Looks to me like the central bankers are worried the outcome will be inflationary, or worse. Seems when gold goes up it turns out it was central bank buying of one sort or another.
For all practical purposes they have an unlimited budget to buy gold. It falls under what I call off balance sheet deficit spending. The central bankers buy in their own currency, paying for it with a credit to the account of the seller’s bank they enter on their own books. The gold is accounted for as the asset and the (new) funds credited the liability, no questions asked, no budget rules involved.

10 Responses

  1. Central banks support digging holes in the ground and looking for shiny objects. Maybe they should be thrown in the hole with their shiny objects as well. Disgusting, God forbid if they used money to buy something useful.

  2. Kind of like stealth deficit spending. Reminds me of accounts in Peter Bernstein’s book “The Power of Gold”, of how President Roosevelt and then Treasury Secretary Morgenthau raised the price of gold incrementally day by day over a period of time in 1934 from $20.67/oz to $35/oz. Morganthau’s diaries revealed that he would meet with the President in his bedroom each morning with an objective to push the price of gold up a few cents with the hope that other commodities would follow. On one such occasion they were planning an increase of 19-22 cents, but Roosevelt suggested 21 cents because it was a lucky number because 3 X 7 = 21.

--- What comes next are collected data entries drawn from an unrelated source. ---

(* ===== verification/TextEncoders.v ===== *)
(** * Binary keys of floating-point and text columns, and of positions
    (core/ColumnBinEncoder.h, core/ColumnBinEncoder.cpp)

    [EncoderDouble] (prefix [Double_]), [EncoderText] (prefix [Text_]) and
    [MultiindexPositionEncoder] (prefix [Position_]).  As for the integer encoders, [Encode] is the
    bytes that it writes.  A text is a list of bytes; a failed [BHASSERT] is [None]. *)

From S2P Require Import Prelude BinTools ByteFile QSort KeyOrder Doubles IntEncoders.

(** ** Strings *)

(** [strcmp] of two strings of the engine (types/RCBString.cpp). *)
Definition rcb_strcmp (a b : list Z) : Z :=
  let len := Z.min (zlen a) (zlen b) in
  if len =? 0 then
    if (zlen a =? 0) && (zlen b =? 0) then 0 else if zlen a =? 0 then -1 else 1
  else if negb (zlen a =? zlen b) then
    let ret := memcmp a b (Z.to_nat len) in
    if ret =? 0 then if zlen a <? zlen b then -1 else 1 else ret
  else memcmp a b (Z.to_nat len).

(** ** EncoderDouble *)

Record EncDouble := mkEDbl {
  dbl_descending : bool;
  dbl_null_status : Z;
  dbl_size : Z;
  multiplier_vc1 : Z;
  multiplier_vc2 : Z
}.

(** The bit pattern of a number. *)
Definition bits_of_double (x : double) : Z :=
  match x with
  | DFin k =>
      let m := Z.abs k in
      let e := Z.log2 m - 52 in
      (if k <? 0 then sign_bit else 0) + (if m <? 2 ^ 52 then m else e * 2 ^ 52 + Z.shiftr m e)
  | DInf neg => (if neg then sign_bit else 0) + 2047 * 2 ^ 52
  | DNaN => 2047 * 2 ^ 52 + 1
  end.

Section Columns.
Context {Mit : Type}.

Definition fixed_multiplier (vc : VirtualColumn Mit) : Z :=
  if IsFixed (vc_Type vc) then PowOfTen (ct_scale (vc_Type vc)) else 0.

Definition Double_new (vc : VirtualColumn Mit) (nulls_possible desc : bool) : EncDouble :=
  mkEDbl desc (if nulls_possible then 2 else 0) (if nulls_possible then 9 else 8) (fixed_multiplier vc) 0.

Definition Double_SecondColumn (e : EncDouble) (vc : VirtualColumn Mit) : bool * EncDouble :=
  if negb (IsFixed (vc_Type vc)) && negb (IsFloat (vc_Type vc)) then (false, e)
  else (true, mkEDbl (dbl_descending e) (dbl_null_status e) (dbl_size e) (multiplier_vc1 e)
                (if IsFixed (vc_Type vc) then PowOfTen (ct_scale (vc_Type vc)) else multiplier_vc2 e)).

Definition Double_SetNull (e : EncDouble) : list Z :=
  if dbl_descending e then (replicate 9 0).[0 <- 1] else replicate 9 0.

(** The bytes for a bit pattern. *)
Definition Double_code (e : EncDouble) (d : Z) : list Z :=
  let coded_val := MonotonicDouble2Int64 d in
  let coded_val := if dbl_descending e then wrap64 (Z.lnot coded_val) else coded_val in
  (if dbl_null_status e =? 2 then [one_if (negb (dbl_descending e))] else []) ++ bytes_be 8 coded_val.

Definition Double_Encode_vc (e : EncDouble) (vc : VirtualColumn Mit) (mit : Mit) : list Z :=
  if (dbl_null_status e =? 2) && vc_IsNull vc mit then Double_SetNull e
  else Double_code e (vc_GetValueDouble vc mit).

(** A number that is given as 64 bits: a bit pattern, or a decimal to be divided. *)
Definition Double_Encode (e : EncDouble) (v : Z) (sec_column : bool) : list Z :=
  if (dbl_null_status e =? 2) && (v =? NULL_VALUE_64) then Double_SetNull e
  else
    let local_mult := if sec_column then multiplier_vc2 e else multiplier_vc1 e in
    Double_code e (if local_mult =? 0 then wrap64 v
                   else bits_of_double (ddiv (double_of_int v) (double_of_int local_mult))).

Definition Double_IsNull (e : EncDouble) (buf : list Z) : bool :=
  if negb (dbl_null_status e =? 2) then false
  else if dbl_descending e then hd 0 buf =? 1 else hd 0 buf =? 0.

Definition Double_GetValue64 (e : EncDouble) (buf : list Z) : Z :=
  if (dbl_null_status e =? 2)
     && ((negb (dbl_descending e) && (hd 0 buf =? 0)) || (dbl_descending e && (hd 0 buf =? 1)))
  then NULL_VALUE_64
  else
    let coded_val := of_be (take 8 (if dbl_null_status e =? 2 then tail buf else buf)) in
    let coded_val := if dbl_descending e then wrap64 (Z.lnot coded_val) else coded_val in
    swrap 64 (MonotonicInt642Double coded_val).

(** ** EncoderText *)

Record EncText := mkET {
  txt_descending : bool;
  txt_null_status : Z;
  txt_size : Z;
  mins : list Z;
  maxs : list Z;
  min_max_set : bool
}.

Definition Text_new (vc : VirtualColumn Mit) (nulls_possible desc : bool) : EncText :=
  mkET desc (one_if nulls_possible) (vc_MaxStringSize vc + 2) [] [] false.

Definition Text_SecondColumn (e : EncText) (vc : VirtualColumn Mit) : bool * EncText :=
  (true, mkET (txt_descending e) (txt_null_status e) (Z.max (txt_size e) (vc_MaxStringSize vc + 2)) (mins e) (maxs e)
           (min_max_set e)).

Definition Negate (buf : list Z) : list Z := map (fun b => 255 - b) buf.

Definition Text_SetNull (e : EncText) : list Z := replicate (Z.to_nat (txt_size e)) (if txt_descending e then 255 else 0).

Definition text_found (e : EncText) (s : list Z) : EncText :=
  if negb (min_max_set e) then mkET (txt_descending e) (txt_null_status e) (txt_size e) s s true
  else mkET (txt_descending e) (txt_null_status e) (txt_size e)
         (if rcb_strcmp s (mins e) <? 0 then s else mins e) (if 0 <? rcb_strcmp s (maxs e) then s else maxs e) true.

(** A null string is [None]; where there are no nulls, its length 0 is used. *)
Definition Text_Encode (e : EncText) (o : option (list Z)) (update_stats : bool) : option (EncText * list Z) :=
  if (0 <? txt_null_status e) && negb (bool_decide (is_Some o)) then Some (e, Text_SetNull e)
  else
    let s := default [] o in
    let e := if update_stats then text_found e s else e in
    let n := txt_size e in
    if n <? zlen s then None
    else
      let buf := s ++ drop (length s) (replicate (Z.to_nat n) 0) in
      let buf := buf.[n - 2 <- wrap 8 ((zlen s + 1) / 256)].[n - 1 <- (zlen s + 1) mod 256] in
      Some (e, if txt_descending e then Negate buf else buf).

Definition Text_Encode_vc (e : EncText) (vc : VirtualColumn Mit) (mit : Mit) (update_stats : bool) : option (EncText * list Z) :=
  if (0 <? txt_null_status e) && vc_IsNull vc mit then Some (e, Text_SetNull e)
  else Text_Encode e (Some (vc_GetNotNullValueString vc mit)) update_stats.

Definition Text_IsNull (e : EncText) (buf : list Z) : bool :=
  let n := txt_size e in
  let x := if txt_descending e then 255 else 0 in
  (buf.[0|n - 2] =? x) && (buf.[0|n - 1] =? x).

(** A descending key is negated in place: the second result is the buffer afterwards. *)
Definition Text_GetValueT (e : EncText) (buf : list Z) : option (list Z) * list Z :=
  if Text_IsNull e buf then (None, buf)
  else
    let buf := if txt_descending e then Negate buf else buf in
    let len := buf.[0|txt_size e - 2] * 256 + buf.[0|txt_size e - 1] - 1 in
    (Some (take (Z.to_nat len) buf), buf).

(** [strncmp] on the common length: it stops at a zero byte. *)
Fixpoint strncmp (a b : list Z) (n : nat) : Z :=
  match n with
  | O => 0
  | S m => if hd 0 a =? hd 0 b then if hd 0 a =? 0 then 0 else strncmp (tail a) (tail b) m else hd 0 a - hd 0 b
  end.

Definition Text_ImpossibleValues (e : EncText) (pack_min pack_max : list Z) : bool :=
  let lenmin := Z.min (zlen pack_min) (zlen (maxs e)) in
  let lenmax := Z.min (zlen pack_max) (zlen (mins e)) in
  (0 <? strncmp pack_min (maxs e) (Z.to_nat lenmin)) || (strncmp pack_max (mins e) (Z.to_nat lenmax) <? 0).

End Columns.

(** ** MultiindexPositionEncoder *)

(** The stored dimensions, their offsets and sizes. *)
Record PosEnc := mkPE { pe_offset : Z; pe_size : Z; dim_no : list Z; dim_offset : list Z; dim_size : list Z }.

Definition DimByteSize (orig_size : Z) : Z := CalculateByteSize (wrap64 (orig_size + 1)).

(** [orig] are the sizes of the dimensions, [dims] tells which ones are stored. *)
Definition Position_new (orig : list Z) (dims : Z -> bool) : PosEnc :=
  foldl (fun p i =>
           if dims i then
             let n := DimByteSize orig.[0|i] in
             mkPE 0 (pe_size p + n) (dim_no p ++ [i]) (dim_offset p ++ [0]) (dim_size p ++ [n])
           else p)
    (mkPE 0 0 [] [] []) (range 0 (zlen orig - 1)).

Fixpoint offsets (o : Z) (sizes : list Z) : list Z :=
  match sizes with [] => [] | n :: r => o :: offsets (o + n) r end.

Definition Position_SetPrimaryOffset (p : PosEnc) (o : Z) : PosEnc :=
  mkPE o (pe_size p) (dim_no p) (offsets o (dim_size p)) (dim_size p).

Definition put_bytes (buf : list Z) (o : Z) (bs : list Z) : list Z :=
  take (Z.to_nat o) buf ++ bs ++ drop (Z.to_nat o + length bs) buf.

Definition position_code (x : Z) : Z := if x =? NULL_VALUE_64 then 0 else x + 1.
Definition position_value (c : Z) : Z := if c =? 0 then NULL_VALUE_64 else c - 1.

  3. More money printing in action.

    Can a country print it’s way to a higher standard of living. Is it really that easy? That’s all you have to do? wow

  4. It may not make much sense for a central bank to buy gold, but for those of us that cannot print money, despite what Mike Norman thinks, gold is not a bad idea. $35 under Roosevelt, $1700 now. I’d rather have some shiny objects under the mattress than fiat.